Find all the lines in the entries below that hold the word "true" and copy them.

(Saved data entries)
··········

Lemma apply_writes_settled ws c v : forall s,
  (forall w, w ∈ ws -> write_adr w = Some c -> write_val w = v) ->
  (ctrl s !! c = Some v \/ exists w, w ∈ ws /\ write_adr w = Some c) ->
  c < length (ctrl s) ->
  ctrl (apply_writes ws s) !! c = Some v.
Proof.
  induction ws as [| w ws IH]; intros s Hall Hex Hlen.
  - destruct Hex as [H | (w & Hw & _)]; [exact H | inversion Hw].
  - cbn. unfold apply_writes in IH. apply IH.
    + intros w' Hw'. apply Hall. now right.
    + destruct (decide (write_adr w = Some c)) as [E | NE].
      * left. unfold apply_write. rewrite E, <- (Hall w (list_elem_of_here _ _) E).
        now apply write_ctrl_same.
      * destruct Hex as [H | (w' & Hw' & E')].
        -- left. unfold apply_write. now rewrite write_ctrl_other.
        -- right. exists w'. split; [|exact E'].
           apply elem_of_cons in Hw' as [-> | Hw']; [contradiction | exact Hw'].
    + unfold apply_write. now rewrite write_ctrl_length.
Qed.

Lemma clamp_ctrl_spec rg c torque x :
  spec_torque x = torque ->
  clamp_ctrl rg (Some c) torque = spec_ctrl (declared_range rg (Some c)) x.
Proof.
  intros <-. unfold clamp_ctrl, spec_ctrl, range_applies.
  destruct (declared_range rg (Some c)) as [[lo hi]|]; reflexivity.
Qed.

Lemma ctrl_value_multi_spec d ats sim r i x m target :
  controlled_multi d ats sim r i x ->
  mjoin (robotJointMappings d !! r) = Some m ->
  ats !! r = Some target ->
  ctrl_value_multi d r m target sim i
  = spec_ctrl (declared_range (ctrlRange_of d) (Some (dof_ctrlAdr x))) x.
Proof.
  intros (m' & t' & kps & kds & qa & va & Hm & Ht & _ & _ & Hidx & Hkp & Hkpi
          & Hkd & Hkdi & Hqa & Hq & Hva & Hv & Hc) Hm2 Ht2.
  assert (m' = m) as -> by congruence. assert (t' = target) as -> by congruence.
  unfold ctrl_value_multi. rewrite Hidx, Hkp, Hkd, Hqa, Hva, Hc.
  apply clamp_ctrl_spec. unfold spec_torque, pd_torque, gain, read.
  now rewrite Hkpi, Hkdi, Hq, Hv.
Qed.

Lemma ctrl_value_single_spec d sim i x :
  controlled_single d sim i x ->
  ctrl_value_single d sim i
  = spec_ctrl (declared_range (ctrlRange_of d) (Some (dof_ctrlAdr x))) x.
Proof.
  intros (kps & kds & qa & va & Ht & _ & Hidx & Hkp & Hkpi
          & Hkd & Hkdi & Hqa & Hq & Hva & Hv & Hc).
  unfold ctrl_value_single. rewrite Ht, Hidx, Hkp, Hkd, Hqa, Hva, Hc.
  apply clamp_ctrl_spec. unfold spec_torque, pd_torque, gain, read. simpl.
  now rewrite Hkpi, Hkdi, Hq, Hv.
Qed.

Lemma elem_of_robot_writes d ats sim r w :
  w ∈ robot_writes d ats sim r ->
  exists m i, mjoin (robotJointMappings d !! r) = Some m
    /\ usable_target m (default VUndefined (ats !! r)) = true
    /\ i < Mapping.numActions m
    /\ w = (runner_of r, i, Mapping.ctrl_adr_policy m !! i,
            ctrl_value_multi d r m (default VUndefined (ats !! r)) sim i).
Proof.
  unfold robot_writes, dof_writes_multi.
  destruct (mjoin _) as [m|]; [|intros H; inversion H].
  destruct (usable_target _ _) eqn:U; [|intros H; inversion H].
  intros H. apply list_elem_of_fmap in H as (i & -> & Hi).
  apply elem_of_seq in Hi. exists m, i. repeat split; auto. lia.
Qed.

Lemma elem_of_phase_writes_multi d ats sim w :
  control_type d = joint_position -> isMultiRobot d = true ->
  w ∈ phase_writes d ats sim <->
  exists r, r < length (robotJointMappings d) /\ w ∈ robot_writes d ats sim r.
Proof.
  intros Hc Hm. unfold phase_writes. rewrite Hc, Hm. split.
  - intros H. apply list_elem_of_join in H as (ws & Hw & Hws).
    apply list_elem_of_fmap in Hws as (r & -> & Hr). apply elem_of_seq in Hr.
    exists r. split; [lia | exact Hw].
  - intros (r & Hr & Hw). apply list_elem_of_join.
    exists (robot_writes d ats sim r). split; [exact Hw|].
    apply list_elem_of_fmap. exists r. split; [reflexivity|].
    apply elem_of_seq. lia.
Qed.

Lemma spec_ctrl_within rg lo hi x :
  rg = Some (lo, hi) -> range_applies rg = true -> spec_torque x <> NaN ->
  le lo (spec_ctrl rg x) = true /\ le (spec_ctrl rg x) hi = true.
Proof.
  intros -> Hr Hn. unfold spec_ctrl. rewrite Hr.
  simpl in Hr. apply andb_prop in Hr as [_ Hlt].
  now apply clamp_within.
Qed.

Lemma spec_ctrl_otherwise rg x :
  range_applies rg = false -> spec_ctrl rg x = spec_torque x.
Proof.
  intros H. unfold spec_ctrl. destruct rg as [[lo hi]|]; [|reflexivity].
  now rewrite H.
Qed.
(** * HelperGPT front-end controller (src/frontend/app.js)

    A shallow embedding of the [HelperGPT] class: the session fields, the
    chat history, the document list and the part of the page the controller
    reads and writes, together with the handlers that the page's events call.

    Conventions of the embedding.
    - A JavaScript string is a [string] whose characters are the code units
      U+0000..U+00FF; [String.length] is then the [.length] of the source.
    - A value received from the backend (JSON) or held in a field is a
      [jsval]; numbers are kept as integers, the modelled paths never compute
      with them.
    - An [async] method is a [prog]: a tree of synchronous steps, network
      requests, [confirm] dialogs and suspension points.  [run] executes one
      call to completion against the answers of the network and of the user;
      [Loop.perform] interleaves the calls at their suspension points the way
      the event loop does.
    - An object is the list of its own properties, looked up from the
      front; properties that shadow those of [Object.prototype] are not
      modelled.
    - Rendering of HTML text, console output, timers and scrolling are not
      modelled; a rendered item is kept as a structured [node].
    - Left out, as nothing below depends on them: the team and project
      selectors ([loadTeamsFromAPI], [populateTeamSelect],
      [updateProjectSelect]), [testConnection], [downloadSource] and the
      wiring of events to methods in [bindEvents] and [setupFileUpload]. *)

From Stdlib Require Import ZArith List String Ascii Bool Lia.
From stdpp Require Import base option gmap strings list.
Import ListNotations.
Set Warnings "-register-all".

(** ** JavaScript strings and values *)

Module Js.

(** [String.prototype.trim] removes white space and line terminators; below
    U+0100 these are TAB, LF, VT, FF, CR, SPACE and NBSP. *)
Definition is_white (c : ascii) : bool :=
  let n := nat_of_ascii c in
  ((9 <=? n) && (n <=? 13) || (n =? 32) || (n =? 160))%nat.

Fixpoint trimStart (s : string) : string :=
  match s with
  | EmptyString => EmptyString
  | String c s' => if is_white c then trimStart s' else s
  end.

Fixpoint rev_onto (s acc : string) : string :=
  match s with
  | EmptyString => acc
  | String c s' => rev_onto s' (String c acc)
  end.

Definition reverse (s : string) : string := rev_onto s EmptyString.

Definition trimEnd (s : string) : string := reverse (trimStart (reverse s)).

Definition trim (s : string) : string := trimEnd (trimStart s).

(** [String.prototype.toLowerCase] below U+0100: A-Z, and the accented
    capitals U+00C0..U+00DE except the multiplication sign U+00D7. *)
Definition lower_char (c : ascii) : ascii :=
  let n := nat_of_ascii c in
  if (((65 <=? n) && (n <=? 90))
      || ((192 <=? n) && (n <=? 222) && negb (n =? 215)))%nat
  then ascii_of_nat (n + 32) else c.

Fixpoint toLowerCase (s : string) : string :=
  match s with
  | EmptyString => EmptyString
  | String c s' => String (lower_char c) (toLowerCase s')
  end.

(** [s.split(sep)] for a one-character separator: never empty. *)
Fixpoint split (sep : ascii) (s : string) : list string :=
  match s with
  | EmptyString => [EmptyString]
  | String c s' =>
      if Ascii.eqb c sep then EmptyString :: split sep s'
      else match split sep s' with
           | [] => [String c EmptyString]
           | seg :: segs => String c seg :: segs
           end
  end.

Inductive jsval : Type :=
| VUndefined
| VNull
| VBool (b : bool)
| VNum (n : Z)
| VStr (s : string)
| VArr (items : list jsval)
| VObj (fields : list (string * jsval)).

(** Truthiness, as [if (v)], [!v] and [||] use it. *)
Definition truthy (v : jsval) : bool :=
  match v with
  | VUndefined | VNull => false
  | VBool b => b
  | VNum n => negb (n =? 0)%Z
  | VStr s => negb (String.eqb s "")
  | VArr _ | VObj _ => true
  end.

Definition or_else (a b : jsval) : jsval := if truthy a then a else b.

Fixpoint assoc (k : string) (fs : list (string * jsval)) : jsval :=
  match fs with
  | [] => VUndefined
  | (k', v) :: fs' => if String.eqb k k' then v else assoc k fs'
  end.

(** [v.k] for a property name that no prototype defines: [None] is the
    [TypeError] of reading a property of [null] or [undefined]. *)
Definition prop (v : jsval) (k : string) : option jsval :=
  match v with
  | VUndefined | VNull => None
  | VObj fs => Some (assoc k fs)
  | _ => Some VUndefined
  end.

(** [v?.k] *)
Definition opt_prop (v : jsval) (k : string) : jsval :=
  match prop v k with Some x => x | None => VUndefined end.

Fixpoint nth_char (s : string) (i : nat) : jsval :=
  match s, i with
  | EmptyString, _ => VUndefined
  | String c _, O => VStr (String c EmptyString)
  | String _ s', S i' => nth_char s' i'
  end.

(** [v[i]] for a number [i]; an object is looked up under the key that
    prints [i] (only [0], [1], [2], [3] and [6] occur in the source). *)
Definition index (v : jsval) (i : nat) (key : string) : option jsval :=
  match v with
  | VUndefined | VNull => None
  | VArr l => Some (List.nth i l VUndefined)
  | VStr s => Some (nth_char s i)
  | VObj fs => Some (assoc key fs)
  | _ => Some VUndefined
  end.

Definition is_nullish (v : jsval) : bool :=
  match v with VUndefined | VNull => true | _ => false end.

End Js.
Export Js.

(** ** The page, the requests and the controller's fields *)

Record file := File { file_name : string; file_size : Z }.

(** What the controller puts inside an element. *)
Inductive node : Type :=
| FileItem (f : file)
| DocumentItem (docId doc : jsval)
| HistoryItem (question : string)
| ResultItem (question : string) (answer : jsval) (sources : list jsval)
             (confidence : jsval)
| OptionItem (value label : string)
| TextContent (v : jsval)
| TotalSize (docs : list jsval).

(** The properties of an element that the controller reads or writes:
    membership of the class [hidden], [style.display], [value], [files] and
    the children it renders. *)
Record element := Element {
  el_hidden : bool;
  el_display : string;
  el_value : string;
  el_files : list file;
  el_children : list node;
}.

Definition set_hidden (b : bool) (d : string) (e : element) : element :=
  {| el_hidden := b; el_display := d; el_value := el_value e;
     el_files := el_files e; el_children := el_children e |}.

Definition add_hidden (e : element) : element :=
  {| el_hidden := true; el_display := el_display e; el_value := el_value e;
     el_files := el_files e; el_children := el_children e |}.

Definition remove_hidden (e : element) : element :=
  {| el_hidden := false; el_display := el_display e; el_value := el_value e;
     el_files := el_files e; el_children := el_children e |}.

Definition set_value (v : string) (e : element) : element :=
  {| el_hidden := el_hidden e; el_display := el_display e; el_value := v;
     el_files := el_files e; el_children := el_children e |}.

Definition set_files (fs : list file) (e : element) : element :=
  {| el_hidden := el_hidden e; el_display := el_display e;
     el_value := el_value e; el_files := fs; el_children := el_children e |}.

··········

● **RESPONSE TO THE TASK**:
    /\ usable_target m (default VUndefined (ats !! r)) = true
  control_type d = joint_position -> isMultiRobot d = true ->
  rg = Some (lo, hi) -> range_applies rg = true -> spec_torque x <> NaN ->
  le lo (spec_ctrl rg x) = true /\ le (spec_ctrl rg x) hi = true.
  | VArr _ | VObj _ => true
  match v with VUndefined | VNull => true | _ => false end.
  {| el_hidden := true; el_display := el_display e; el_value := el_value e;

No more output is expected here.